Adapt: Make it yours
Here’s where the mindset piece really kicks in. AI, on its own, is just potential. It becomes useful when you bring your experience, your voice, your judgment to it. That’s the adaptation: figuring out how this fits into the specific texture of your life.
For someone starting a business, it might mean using AI to draft emails faster, think through problems, or map out a plan without needing to hire a whole team. For a teacher, it might mean building curriculum, generating examples, or just having a thought partner who’s available at midnight. For a 60-year-old with a lifetime of stories to tell, it means finally having the support to actually tell them.

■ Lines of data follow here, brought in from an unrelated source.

(* ===== verification/Config.v ===== *)
(** * The command line of [sand]

    [sand.c]: [basename_of], [normalize_path], [parse_mem], [env_add],
    [env_file_load], [secret_add], the option loop of [main] and the checks after
    it.  What the file system answers ([slurp], [realpath], [stat]) and the
    conversion of a core count to a quota (floating point) are arguments. *)

From S2P Require Import Prelude CString Client.
Local Open Scope Z_scope.

Definition MAXBIND : nat := 32.
Definition MAX_ENV : nat := 64.
Definition MAX_SECRET : nat := 8.
Definition PATH_MAX : nat := Z.to_nat 4096.

(** ** Paths *)

Definition basename_of (p : bytes) : bytes :=
  match strrchr SLASH p with Some i => drop (S i) p | None => p end.

(** The loop over the tokens of a path. *)
Fixpoint norm_segs (toks segs : list bytes) : list bytes :=
  match toks with
  | [] => segs
  | tok :: toks' =>
      if (128 <=? length segs)%nat then segs
      else if decide (tok = B ".") then norm_segs toks' segs
      else if decide (tok = B "..") then norm_segs toks' (take (length segs - 1) segs)
      else norm_segs toks' (segs ++ [tok])
  end.

(** The path of a list of segments. *)
Definition path_of (segs : list bytes) : bytes :=
  match segs with [] => B "/" | _ => concat ((fun s => SLASH :: s) <$> segs) end.

Definition normalize_path (path : bytes) : bytes := path_of (norm_segs (strtok SLASH path) []).

(** ** Sizes *)

(** [None]: [die]. *)
Definition parse_mem (s : bytes) : option Z :=
  match strtol s with
  | None => None
  | Some (v, r) =>
      match r with
      | [] => Some v
      | c :: _ =>
          if bool_decide (c = "G"%char \/ c = "g"%char) then Some (s64 (Z.shiftl v 30))
          else if bool_decide (c = "M"%char \/ c = "m"%char) then Some (s64 (Z.shiftl v 20))
          else if bool_decide (c = "K"%char \/ c = "k"%char) then Some (s64 (Z.shiftl v 10))
          else None
      end
  end.

(** ** The configuration *)

Record bindspec := BindSpec { b_src : bytes; b_dst : bytes; b_ro : bool }.

Record limits := Limits {
  l_mem : Z; l_cpu : bytes; l_pids : Z; l_rbps : Z; l_wbps : Z; l_timeout : Z
}.
Record fscfg := FsCfg {
  f_workdir : bytes; f_rootfs : bytes; f_ro : list bytes; f_rw : list bytes; f_ov : list bytes;
  f_binds : list bindspec; f_wsize : Z
}.
Record seccfg := SecCfg {
  s_no_landlock : bool; s_no_seccomp : bool; s_ask : bool; s_secure : bool; s_deny : list bytes
}.
Record paycfg := PayCfg {
  p_sock : bytes; p_env : list bytes; p_secrets : list (bytes * bytes); p_argv : list bytes
}.

(** [struct cfg], by topic. *)
Record cfg := Cfg { c_lim : limits; c_fs : fscfg; c_sec : seccfg; c_pay : paycfg; c_net : netcfg }.

Definition set_lim (l : limits) (c : cfg) : cfg := Cfg l (c_fs c) (c_sec c) (c_pay c) (c_net c).
Definition set_fs (f : fscfg) (c : cfg) : cfg := Cfg (c_lim c) f (c_sec c) (c_pay c) (c_net c).
Definition set_sec (s : seccfg) (c : cfg) : cfg := Cfg (c_lim c) (c_fs c) s (c_pay c) (c_net c).
Definition set_pay (p : paycfg) (c : cfg) : cfg := Cfg (c_lim c) (c_fs c) (c_sec c) p (c_net c).
Definition set_cnet (n : netcfg) (c : cfg) : cfg := Cfg (c_lim c) (c_fs c) (c_sec c) (c_pay c) n.

(** The static initialiser, with the default memory [main] computes. *)
Definition cfg0 (mem : Z) : cfg :=
  Cfg (Limits mem (B "200000 100000") 256 0 0 0) (FsCfg [] [] [] [] [] [] 0)
    (SecCfg false false false false []) (PayCfg [] [] [] []) netcfg0.

(** ** Environment and secrets *)

Definition env_add (kv : bytes) (env : list bytes) : list bytes :=
  if (MAX_ENV <=? length env)%nat || negb (bool_decide ("="%char ∈ kv)) then env else env ++ [kv].

(** Blanks and carriage returns cut from the end, blanks from the start. *)
Definition env_trim (line : bytes) : bytes :=
  let blank c := bool_decide (c = CR) || bool_decide (c = SP) in
  skip_while is_sp (rev (skip_while blank (rev line))).

Definition env_line (env : list bytes) (line : bytes) : list bytes :=
  match env_trim line with
  | [] => env
  | c :: l => if decide (c = "#"%char) then env else env_add (c :: l) env
  end.

(** [file]: what [slurp] returns; [None] is -1. *)
Definition env_file_load (file : option bytes) (env : list bytes) : option (list bytes) :=
  match file with
  | None => None
  | Some buf => Some (fold_left env_line (strtok NL (cstr buf)) env)
  end.

(** Result and the secrets; [slurp] reads a host file. *)
Definition secret_add (slurp : bytes -> option bytes) (spec : bytes) (l : list (bytes * bytes))
    : Z * list (bytes * bytes) :=
  if (MAX_SECRET <=? length l)%nat then (-1, l)
  else match strchr "="%char spec with
       | None | Some O => (-1, l)
       | Some dl =>
           if (PATH_MAX <=? dl)%nat then (-1, l)
           else
             let dst := take dl spec in
             if negb (starts_with (B "/tmp/") dst) && negb (starts_with (B "/run/") dst) &&
                negb (starts_with (B "/var/tmp/") dst)
             then (-1, l)
             else match slurp (drop (S dl) spec) with
                  | None => (-1, l)
                  | Some data => (0, l ++ [(snprintf_s PATH_MAX dst, data)])
                  end
       end.

(** ** The options *)

(** What [getopt_long] reports, with the argument. *)
Inductive opt :=
  | OMem (a : bytes) | OCpu (a : bytes) | OPids (a : bytes) | ONet (a : bytes) | ORootfs (a : bytes)
  | OSock (a : bytes) | OWorkdir (a : bytes) | ORo (a : bytes) | ORw (a : bytes) | OOverlay (a : bytes)
  | OBind (ro : bool) (a : bytes) | OTimeout (a : bytes) | ORbps (a : bytes) | OWbps (a : bytes)
  | OEgress (a : bytes) | OEnv (a : bytes) | OEnvFile (a : bytes) | OSecret (a : bytes)
  | OWorkdirSize (a : bytes) | OCapabilities | OAsk | OSecure | ODeny (a : bytes) | ONoLandlock
  | ONoSeccomp | OHelp | OBad.

(** What a step of [main] does: go on, return a status, or [die] (status 1). *)
Inductive outcome := Go (c : cfg) | Exit (rc : Z).

Section Main.
Context (slurp : bytes -> option bytes) (realpath : bytes -> option bytes).
(** [atof] and the quota [(long)(q * 100000)]; [None]: not positive. *)
Context (cpu_quota : bytes -> option Z) (getcwd : option bytes).

Definition die_none {A} (x : option A) (f : A -> cfg) : outcome :=
  match x with Some v => Go (f v) | None => Exit 1 end.

(** Slashes cut from the end of a destination, its first byte excepted. *)
Definition cut_slashes (d : bytes) : bytes :=
  match d with
  | [] => []
  | c :: d' => c :: rev (skip_while (fun x => bool_decide (x = SLASH)) (rev d'))
  end.

(** [--bind SRC:DST]. *)
Definition bind_opt (ro : bool) (a : bytes) (c : cfg) : outcome :=
  let f := c_fs c in
  if (MAXBIND <=? length (f_binds f))%nat then Go c
  else match strchr COLON a with
       | None | Some O => Exit 2
       | Some i =>
           match drop (S i) a with
           | x :: d =>
               if decide (x = SLASH) then
                 die_none (realpath (take i a)) (fun src =>
                   set_fs (FsCfg (f_workdir f) (f_rootfs f) (f_ro f) (f_rw f) (f_ov f)
                     (f_binds f ++ [BindSpec src (cut_slashes (snprintf_s PATH_MAX (x :: d))) ro])
                     (f_wsize f)) c)
               else Exit 2
           | [] => Exit 2
           end
       end.

Definition push_path (a : bytes) (l : list bytes) : list bytes :=
  if (length l <? MAXBIND)%nat then l ++ [a] else l.

Definition main_opt (o : opt) (c : cfg) : outcome :=
  let l := c_lim c in let f := c_fs c in let s := c_sec c in let p := c_pay c in let n := c_net c in
  match o with
  | OMem a => die_none (parse_mem a) (fun v =>
      set_lim (Limits v (l_cpu l) (l_pids l) (l_rbps l) (l_wbps l) (l_timeout l)) c)
  | OCpu a => Go (set_lim (Limits (l_mem l)
      (match cpu_quota a with
       | None => B "max 100000"
       | Some q => snprintf_s 64 (print_d q ++ B " 100000")
       end) (l_pids l) (l_rbps l) (l_wbps l) (l_timeout l)) c)
  | OPids a => Go (set_lim (Limits (l_mem l) (l_cpu l) (atoi a) (l_rbps l) (l_wbps l) (l_timeout l)) c)
  | ONet a =>
      let mode m := Go (set_cnet (NetCfg (C_egress n) (C_resolv n) m (C_veth_if n) (C_veth_ip n)
                                    (C_veth_gw n) (g_veth_on n)) c) in
      if decide (a = B "host") then mode NET_HOST
      else if decide (a = B "veth") then mode NET_VETH
      else if decide (a = B "none") then Go c else Exit 2
  | OWorkdir a => die_none (realpath a) (fun w =>
      set_fs (FsCfg w (f_rootfs f) (f_ro f) (f_rw f) (f_ov f) (f_binds f) (f_wsize f)) c)
  | ORootfs a => die_none (realpath a) (fun r =>
      set_fs (FsCfg (f_workdir f) r (f_ro f) (f_rw f) (f_ov f) (f_binds f) (f_wsize f)) c)
  | ORo a => Go (set_fs (FsCfg (f_workdir f) (f_rootfs f) (push_path a (f_ro f)) (f_rw f) (f_ov f)
                           (f_binds f) (f_wsize f)) c)
  | ORw a => Go (set_fs (FsCfg (f_workdir f) (f_rootfs f) (f_ro f) (push_path a (f_rw f)) (f_ov f)
                           (f_binds f) (f_wsize f)) c)
  | OOverlay a => Go (set_fs (FsCfg (f_workdir f) (f_rootfs f) (f_ro f) (f_rw f)
                                (push_path a (f_ov f)) (f_binds f) (f_wsize f)) c)
  | OBind ro a => bind_opt ro a c
  | OTimeout a => Go (set_lim (Limits (l_mem l) (l_cpu l) (l_pids l) (l_rbps l) (l_wbps l) (atoi a)) c)
  | ORbps a => die_none (parse_mem a) (fun v =>
      set_lim (Limits (l_mem l) (l_cpu l) (l_pids l) v (l_wbps l) (l_timeout l)) c)
  | OWbps a => die_none (parse_mem a) (fun v =>
      set_lim (Limits (l_mem l) (l_cpu l) (l_pids l) (l_rbps l) v (l_timeout l)) c)
  | OSock a =>
      let put s := Go (set_pay (PayCfg (snprintf_s PATH_MAX s) (p_env p) (p_secrets p) (p_argv p)) c) in
      if starts_with (B "/") a then put a
      else match getcwd with Some cwd => put (cwd ++ SLASH :: a) | None => Exit 1 end
  | OEgress a => let '(r, n) := egress_add a n in
                 if r =? 0 then Go (set_cnet n c) else Exit 2
  | OEnv a => Go (set_pay (PayCfg (p_sock p) (env_add a (p_env p)) (p_secrets p) (p_argv p)) c)
  | OEnvFile a => die_none (env_file_load (slurp a) (p_env p)) (fun e =>
      set_pay (PayCfg (p_sock p) e (p_secrets p) (p_argv p)) c)
  | OSecret a => let '(r, l) := secret_add slurp a (p_secrets p) in
                 if r =? 0 then Go (set_pay (PayCfg (p_sock p) (p_env p) l (p_argv p)) c) else Exit 2
  | OWorkdirSize a => die_none (parse_mem a) (fun v =>
      set_fs (FsCfg (f_workdir f) (f_rootfs f) (f_ro f) (f_rw f) (f_ov f) (f_binds f) v) c)
  | OCapabilities => Exit 0
  | OAsk => Go (set_sec (SecCfg (s_no_landlock s) (s_no_seccomp s) true (s_secure s) (s_deny s)) c)
  | OSecure => Go (set_sec (SecCfg (s_no_landlock s) (s_no_seccomp s) (s_ask s) true (s_deny s)) c)
  | ODeny a => Go (set_sec (SecCfg (s_no_landlock s) (s_no_seccomp s) (s_ask s) true
      (if (length (s_deny s) <? MAXBIND)%nat then s_deny s ++ [snprintf_s 256 a] else s_deny s)) c)
  | ONoLandlock => Go (set_sec (SecCfg true (s_no_seccomp s) (s_ask s) (s_secure s) (s_deny s)) c)
  | ONoSeccomp => Go (set_sec (SecCfg (s_no_landlock s) true (s_ask s) (s_secure s) (s_deny s)) c)
  | OHelp => Exit 0
  | OBad => Exit 2
  end.

Fixpoint main_opts (os : list opt) (c : cfg) : outcome :=
  match os with
  | [] => Go c
  | o :: os' => match main_opt o c with Go c => main_opts os' c | e => e end
  end.

(** Every path of a list resolved; [None]: one cannot be. *)
Fixpoint resolve_all (l : list bytes) : option (list bytes) :=
  match l with
  | [] => Some []
  | p :: l' => r ← realpath p; rs ← resolve_all l'; Some (r :: rs)
  end.

(** What follows the loop up to [mkdtemp]: [isdir] whether [--rootfs] is a
    directory, [home] the default workspace (created by [mmkdir_p]). *)
Definition main_checks (serve isdir : bool) (home : bytes) (argv : list bytes) (c : cfg) : outcome :=
  let s := c_sec c in let f := c_fs c in let p := c_pay c in
  if serve && s_ask s then Exit 2
  else
    let s := if s_ask s && s_no_seccomp s
             then SecCfg (s_no_landlock s) (s_no_seccomp s) false (s_secure s) (s_deny s) else s in
    if negb (bool_decide (f_rootfs f = [])) && negb isdir then Exit 2
    else
      let workdir := match f_workdir f with
                     | [] => realpath (snprintf_s PATH_MAX (home ++ B "/agent-work"))
                     | w => Some w
                     end in
      match workdir, resolve_all (f_ro f), resolve_all (f_rw f), resolve_all (f_ov f) with
      | Some w, Some ro, Some rw, Some ov =>
          Go (set_pay (PayCfg (p_sock p) (p_env p) (p_secrets p) argv)
               (set_sec s (set_fs (FsCfg w (f_rootfs f) ro rw ov (f_binds f) (f_wsize f)) c)))
      | _, _, _, _ => Exit 1
      end.
End Main.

The people who get the most out of AI aren’t the ones who use it the most. They’re the ones who’ve figured out how it complements what they already bring. You are not replaceable in this equation. You’re the reason it works.
Advance: Redefine what’s possible
This is the part that still surprises me, even now.
I didn’t expect that AI would help me feel more like myself: more productive, more creative, more clear-headed about what I want to leave behind. But that’s what’s happened. I’ve written pieces I’m proud of. I’ve put plans in place for my future that I wouldn’t have known how to build before. I’ve started thinking less about what’s behind me and more about what I still want to build.
Advancing with AI doesn’t mean becoming someone new. It means finally having enough support to become more fully who you already are.
There’s a version of this conversation that’s about market disruption and economic transformation. That conversation matters, and it’s worth having. But there’s another version, quieter and more personal, about people who thought their best chapters were behind them, and discovered they weren’t.
That’s the version I want to be part of.

Where to go from here
If you’re still on the sidelines, I get it. It’s a lot. The technology is moving fast, the claims are enormous, and it’s hard to know what any of it actually means for you and your life.
Start small. Pick one thing you’ve been putting off: a letter you haven’t written, a project you haven’t started, a question you haven’t known how to answer. Bring AI into it. Not because it will do it for you, but because it might help you do it yourself.
That’s what adoption looks like. That’s where adaptation begins. And if you stick with it, if you start to see it less as a tool and more as a collaborator, you might find yourself advancing in directions you didn’t know were still open to you.
I’m 60. I’m just getting started. You might be too.